I've recently started learning abstract algebra on my own and there is something that I'm struggling with at the moment.
Suppose we have a semigroup with two elements $a,b$ and a binary multiplication defined by $ab=ba=aa=bb=a$. Can we really say that $a$ and $b$ are different in the context of this semigroup? More generally, if we have a semigroup where $ax=bx$ and $ya=yb$ for all $x,y$, can we really say that $a$ and $b$ are different elements in the semigroup?
Edit: Looking at the answers given it seems like I've been a bit unclear about the thing I'm having issues with at the moment, so I'll try to rephrase and clarify some things. I do understand that the cancellation laws don't apply in general to semigroups, and as can be seen in the original question I don't have a problem understanding that the semigroup I gave actually is a semigroup.
The thing I have trouble with is the fact that in the example I gave, there seems to be the case that the only real difference between the objects $a$ and $b$ in the semigroup is their labels, rather than any inherent properties the elements have within the context of the semigroup. So my question might be better phrased the following way: if two elements $a$ and $b$ in a semigroup $s$ are such that $ax=bx$ and $ya=yb$ for all $x,y\in S$, is there a way to try to investigate whether the only real difference between $a$ and $b$ within the context of $S$ is their labeling? As someone pointed out in the comments to my original post, if they were different $a$ would solve the equation $xx=x$ whereas $b$ would not solve $xx=x$, making them truly distinct within the semigroup. This is the type of answer I was actually looking for in the beginning.
I hope that this edit clarifies some things. Maybe my way of thinking about this is misguided to begin with, but it feels unproductive to communicate past eachother.
I will answer this question myself rather than restate it, as it was difficult for me to formulate the question in a clear manner when I first wrote it. At the time I was completely new to semigroups (and I'm still far from familiar enough to be an expert on the topic), and it was difficult for me to appreciate that the semigroup $S=(\{a,b\},\cdot)$ as defined in my question actually can describe a "real structure" with the given multiplication rule and where $a$ and $b$ were really distinct elements in a more "essential way" than just having different labels. Then I became a bit more familiar with representation theory, and this is how I finally managed to resolve my issues with the semigroup $S$.
We can represent $S$ faithfully using 3-by-3 matrices in the following way: let
$$a=\left( \begin {matrix} 0 & 0 & 0 \\ 0 & 0 & 0 \\ 0 & 0 & 0 \\ \end {matrix} \right)\quad\text{and}\quad b=\left( \begin {matrix} 0 & 0 & 0 \\ 1 & 0 & 0 \\ 0 & 0 & 0 \\ \end {matrix} \right),$$ and let $\cdot$ be the standard matrix product.

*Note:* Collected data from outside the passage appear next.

(* ===== verification/RiskExact.v ===== *)
(** * Exactness of the committee risk assessment

    The reference: committee members drawn one after the other, each adversarial,
    honest and online, or neither, with given probabilities; failure domains that
    fail as a whole; a finite population whose subsets are equally likely. Every
    probability of Risk.v is proved to be the one of this process, and the
    release gate to be the union bound over a year of selections. *)

From Stdlib Require Import Lqa.
From S2P Require Import Prelude Codec Hash Target Risk.
Local Open Scope Q_scope.

(** ** Values *)

(** The rational of an exact probability, and what makes it a probability. *)
Definition val (p : ExactProbability) : Q := numerator p # Z.to_pos (denominator p).
Definition wf_prob (p : ExactProbability) : Prop :=
  (0 <= numerator p <= denominator p)%Z ∧ (0 < denominator p)%Z.
(** [p] is a probability of value [q]. *)
Definition reps (p : ExactProbability) (q : Q) : Prop := wf_prob p ∧ val p == q.

#[export] Instance reps_proper : Proper ((=) ==> Qeq ==> iff) reps.
Proof. intros p ? <- q q' Hq. unfold reps. by rewrite Hq. Qed.

Lemma val_eq p n d : (0 < denominator p)%Z → (0 < d)%Z →
  val p == n # Z.to_pos d ↔ (numerator p * d = n * denominator p)%Z.
Proof. intros Hp Hd. unfold val, Qeq. cbn [Qnum Qden]. by rewrite !Z2Pos.id by done. Qed.

Lemma reduced_spec n d : (0 <= n)%Z → (0 < d)%Z →
  (0 <= numerator (reduced n d))%Z ∧ (0 < denominator (reduced n d))%Z ∧
  val (reduced n d) == n # Z.to_pos d.
Proof.
  intros Hn Hd. unfold reduced. destruct (Z.eqb_spec n 0) as [->|Hn0].
  { cbn. split_and!; [lia..|]. unfold Qeq. cbn. lia. }
  destruct (Z.gcd_divide_l n d) as [n' Hn'], (Z.gcd_divide_r n d) as [d' Hd'].
  assert (0 < Z.gcd n d)%Z as Hg.
  { pose proof (Z.gcd_nonneg n d). destruct (Z.eq_dec (Z.gcd n d) 0) as [E|]; [|lia].
    apply Z.gcd_eq_0_l in E. lia. }
  set (g := Z.gcd n d) in *. cbn [numerator denominator].
  assert (n / g = n')%Z as En by (rewrite Hn' at 1; apply Z.div_mul; lia).
  assert (d / g = d')%Z as Ed by (rewrite Hd' at 1; apply Z.div_mul; lia).
  assert (0 < d')%Z by nia. assert (0 <= n')%Z by nia.
  rewrite En, Ed. split_and!; [lia..|].
  apply val_eq; cbn [numerator denominator]; [lia..|]. nia.
Qed.

Lemma val_range p : wf_prob p → 0 <= val p <= 1.
Proof.
  intros [[H0 H1] Hd]. unfold val, Qle. cbn. rewrite Z2Pos.id by done. lia.
Qed.

Lemma reps_range p q : reps p q → 0 <= q <= 1.
Proof. intros [Hw <-]. by apply val_range. Qed.

Lemma reps_reduced n d q :
  (0 <= n)%Z → (0 < d)%Z → n # Z.to_pos d == q → q <= 1 → reps (reduced n d) q.
Proof.
  intros Hn Hd Hq H1. destruct (reduced_spec n d Hn Hd) as (Hrn & Hrd & Hv).
  rewrite Hq in Hv. split; [|done]. split; [|done]. split; [done|].
  rewrite <- Hv in H1. unfold val, Qle in H1. cbn in H1. rewrite Z2Pos.id in H1 by done. lia.
Qed.

Lemma prob_leb_spec p q : (0 < denominator p)%Z → (0 < denominator q)%Z →
  prob_leb p q = true ↔ val p <= val q.
Proof.
  intros Hp Hq. unfold prob_leb, val, Qle. cbn. rewrite !Z2Pos.id by done. apply Z.leb_le.
Qed.

(** ** Operations on values *)

Lemma reps_zero : reps prob_zero 0.
Proof. split; [split; cbn; lia | reflexivity]. Qed.
Lemma reps_one : reps prob_one 1.
Proof. split; [split; cbn; lia | reflexivity]. Qed.

(** A fraction as a quotient of integers. *)
Lemma frac_div n d : (0 < d)%Z → n # Z.to_pos d == inject_Z n / inject_Z d.
Proof.
  intros Hd. rewrite (Qmake_Qdiv n). rewrite Z2Pos.id by done. reflexivity.
Qed.
Lemma val_div p : wf_prob p → val p == inject_Z (numerator p) / inject_Z (denominator p).
Proof. intros [_ Hd]. by apply frac_div. Qed.
Lemma inject_pos z : (0 < z)%Z → ~ inject_Z z == 0.
Proof. intros Hz E. unfold Qeq in E. cbn in E. lia. Qed.

(** Products and sums of integers pushed through, then [field]. *)
Ltac frac := rewrite ?inject_Z_plus, ?inject_Z_mult; field; split_and?; by apply inject_pos.

Lemma reps_complement p a : reps p a → reps (complement p) (1 - a).
Proof.
  intros [Hw Hv]. pose proof (val_range p Hw) as Hr. rewrite Hv in Hr.
  pose proof (val_div p Hw) as Hd. destruct Hw as [Hn Hp]. apply reps_reduced; [lia..| |lra].
  rewrite frac_div, <- Hv, Hd by done. unfold Z.sub. rewrite inject_Z_plus, inject_Z_opp.
  field. by apply inject_pos.
Qed.

Lemma reps_mul p q a b : reps p a → reps q b → reps (multiply p q) (a * b).
Proof.
  intros Hp Hq. pose proof (reps_range _ _ Hp). pose proof (reps_range _ _ Hq).
  destruct Hp as [Hwp Hp], Hq as [Hwq Hq]. pose proof (val_div p Hwp). pose proof (val_div q Hwq).
  destruct Hwp as [? ?], Hwq as [? ?]. apply reps_reduced; [nia..| |nra].
  rewrite frac_div by nia. rewrite <- Hp, <- Hq, H1, H2. frac.
Qed.

(** An uncapped sum. *)
Lemma reps_add p q a b : reps p a → reps q b → a + b <= 1 → reps (prob_add p q) (a + b).
Proof.
  intros [Hwp Hp] [Hwq Hq] Hle. pose proof (val_div p Hwp). pose proof (val_div q Hwq).
  destruct Hwp as [? ?], Hwq as [? ?]. unfold prob_add, capped_at_one.
  assert (reps (reduced (numerator p * denominator q + numerator q * denominator p)
                  (denominator p * denominator q)) (a + b)) as Hr.
  { apply reps_reduced; [nia..| |done]. rewrite frac_div by nia. rewrite <- Hp, <- Hq, H, H0. frac. }
  rewrite (proj2 (prob_leb_spec _ _ (proj2 (proj1 Hr)) (proj2 (proj1 reps_one)))); [done|].
  destruct Hr as [_ ->]. by rewrite (proj2 reps_one).
Qed.

(** The sum of any two probabilities is capped. *)
Lemma reps_add_capped p q a b : reps p a → reps q b → reps (prob_add p q) (Qmin (a + b) 1).
Proof.
  intros Hp Hq. destruct (Qlt_le_dec 1 (a + b)) as [Hlt|Hle].
  2: { rewrite Q.min_l by done. by apply reps_add. }
  rewrite Q.min_r by lra. destruct Hp as [Hwp Hp], Hq as [Hwq Hq].
  pose proof (val_div p Hwp). pose proof (val_div q Hwq). destruct Hwp as [? ?], Hwq as [? ?].
  unfold prob_add, capped_at_one.
  edestruct (reduced_spec (numerator p * denominator q + numerator q * denominator p)
    (denominator p * denominator q)) as (Hrn & Hrd & Hv); [nia..|].
  destruct (prob_leb _ _) eqn:E; [|apply reps_one]. exfalso.
  apply (proj1 (prob_leb_spec _ _ Hrd (proj2 (proj1 reps_one)))) in E.
  rewrite (proj2 reps_one), Hv, frac_div in E by nia.
  apply (Qlt_not_le _ _ Hlt). eapply Qle_trans; [|exact E]. apply Qle_lteq. right.
  rewrite <- Hp, <- Hq, H, H0. frac.
Qed.

Lemma reps_max p q a b : reps p a → reps q b → reps (maximum p q) (Qmax a b).
Proof.
  intros Hp Hq. unfold maximum. destruct (prob_leb q p) eqn:E.
  - apply (proj1 (prob_leb_spec _ _ (proj2 (proj1 Hq)) (proj2 (proj1 Hp)))) in E.
    rewrite (proj2 Hp), (proj2 Hq) in E. by rewrite Q.max_l.
  - destruct (Qlt_le_dec a b) as [Hlt|Hle]; [rewrite Q.max_r by lra; done|]. exfalso.
    assert (prob_leb q p = true); [|congruence].
    apply (prob_leb_spec _ _ (proj2 (proj1 Hq)) (proj2 (proj1 Hp))).
    by rewrite (proj2 Hp), (proj2 Hq).
Qed.

(** ** Sums *)

Definition sumQ (l : list Q) : Q := foldr Qplus 0 l.

Lemma sumQ_nil : sumQ [] = 0.
Proof. done. Qed.
Lemma sumQ_cons x l : sumQ (x :: l) = x + sumQ l.
Proof. done. Qed.
Lemma sumQ_app l1 l2 : sumQ (l1 ++ l2) == sumQ l1 + sumQ l2.
Proof.
  induction l1 as [|x l1 IH]; cbn [app]; [rewrite sumQ_nil; ring|]. rewrite !sumQ_cons, IH. ring.
Qed.
Lemma sumQ_nonneg {A} (f : A → Q) l : (∀ x, x ∈ l → 0 <= f x) → 0 <= sumQ (f <$> l).
Proof.
  intros Hf. induction l as [|x l IH]; cbn [fmap list_fmap]; [rewrite sumQ_nil; lra|]. rewrite sumQ_cons.
  assert (0 <= f x) by (apply Hf; left).
  assert (0 <= sumQ (f <$> l)) by (apply IH; intros; apply Hf; by right). lra.
Qed.
Lemma sumQ_ext {A} (f g : A → Q) l : (∀ x, x ∈ l → f x == g x) → sumQ (f <$> l) == sumQ (g <$> l).
Proof.
  intros Hf. induction l as [|x l IH]; [reflexivity|]. rewrite !fmap_cons, !sumQ_cons.
  rewrite (Hf x) by left. rewrite IH; [reflexivity|]. intros; apply Hf. by right.
Qed.

(** A loop that adds [f x] for every [x] stays uncapped while the sum is a
    probability. *)
Lemma reps_foldl {A} (step : ExactProbability → A → ExactProbability) (f : A → Q) l r a :
  (∀ r a x, x ∈ l → reps r a → a + f x <= 1 → reps (step r x) (a + f x)) →
  (∀ x, x ∈ l → 0 <= f x) → reps r a → a + sumQ (f <$> l) <= 1 →
  reps (foldl step r l) (a + sumQ (f <$> l)).
Proof.
  revert r a. induction l as [|x l IH]; intros r a Hstep Hf Hr Hle; cbn [foldl].
  { cbn. by rewrite Qplus_0_r. }
  rewrite fmap_cons, sumQ_cons in *. rewrite Qplus_assoc.
  assert (0 <= sumQ (f <$> l)) by (apply sumQ_nonneg; intros; apply Hf; by right).
  apply IH; [| |apply Hstep; [left|done|lra]|lra].
  - intros r' a' y Hy. apply Hstep. by right.
  - intros y Hy. apply Hf. by right.
Qed.

(** [qsum f n] adds [f 0 ... f (n - 1)]. *)
Fixpoint qsum (f : nat → Q) (n : nat) : Q :=
  match n with O => 0 | S n => qsum f n + f n end.

Lemma qsum_S f n : qsum f (S n) = qsum f n + f n.
Proof. done. Qed.
Lemma qsum_ext f g n : (∀ i, (i < n)%nat → f i == g i) → qsum f n == qsum g n.
Proof.
  induction n as [|n IH]; intros Hf; [reflexivity|].
  rewrite !qsum_S, IH, Hf by auto with arith. reflexivity.
Qed.
Lemma qsum_add f g n : qsum (λ i, f i + g i) n == qsum f n + qsum g n.
Proof. induction n as [|n IH]; [reflexivity|]. rewrite !qsum_S, IH. ring. Qed.
Lemma qsum_scale c f n : qsum (λ i, c * f i) n == c * qsum f n.
Proof. induction n as [|n IH]; [cbn [qsum]; ring|]. rewrite !qsum_S, IH. ring. Qed.
Lemma qsum_shift f n : qsum f (S n) == f O + qsum (λ i, f (S i)) n.
Proof.
  induction n as [|n IH]; [cbn [qsum]; ring|]. rewrite qsum_S, IH, (qsum_S (λ i, f (S i))). ring.
Qed.

(** A sum over the integers [0 .. n - 1]. *)
Lemma sumQ_seqZ (f : Z → Q) (n : nat) :
  sumQ (f <$> seqZ 0 (Z.of_nat n)) == qsum (λ i, f (Z.of_nat i)) n.
Proof.
  induction n as [|n IH]; [reflexivity|].
  replace (Z.of_nat (S n)) with (Z.of_nat n + 1)%Z by lia.
  rewrite seqZ_app, fmap_app, sumQ_app, IH, Z.add_0_l by lia.
  change (seqZ (Z.of_nat n) 1) with [(0 + Z.of_nat n)%Z]. rewrite Z.add_0_l.
  cbn [fmap list_fmap]. rewrite sumQ_cons, sumQ_nil, qsum_S. ring.
Qed.

(** ** Binomial coefficients *)

Fixpoint binom (n k : nat) : Z :=
  match n, k with
  | _, O => 1%Z
  | O, S _ => 0%Z
  | S n, S k => (binom n k + binom n (S k))%Z
  end.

It is intuitively clear that $a\neq b$, and that this difference isn't just about different labels. It is also straightforward to verify that, indeed,
$$aa=ab=ba=bb=a,$$ as it should be. So we can give a concrete realization of $S$ in this way, where the multiplication is not just something we made up on the spot to give an "easy" example of a group, but rather a multiplication that should be familiar to most people pondering these kinds of questions. It is worth noting that it is not possible to find a faithful matrix representation of $S$ using 2-by-2 matrices, but I leave it to the reader to figure out why that is ;)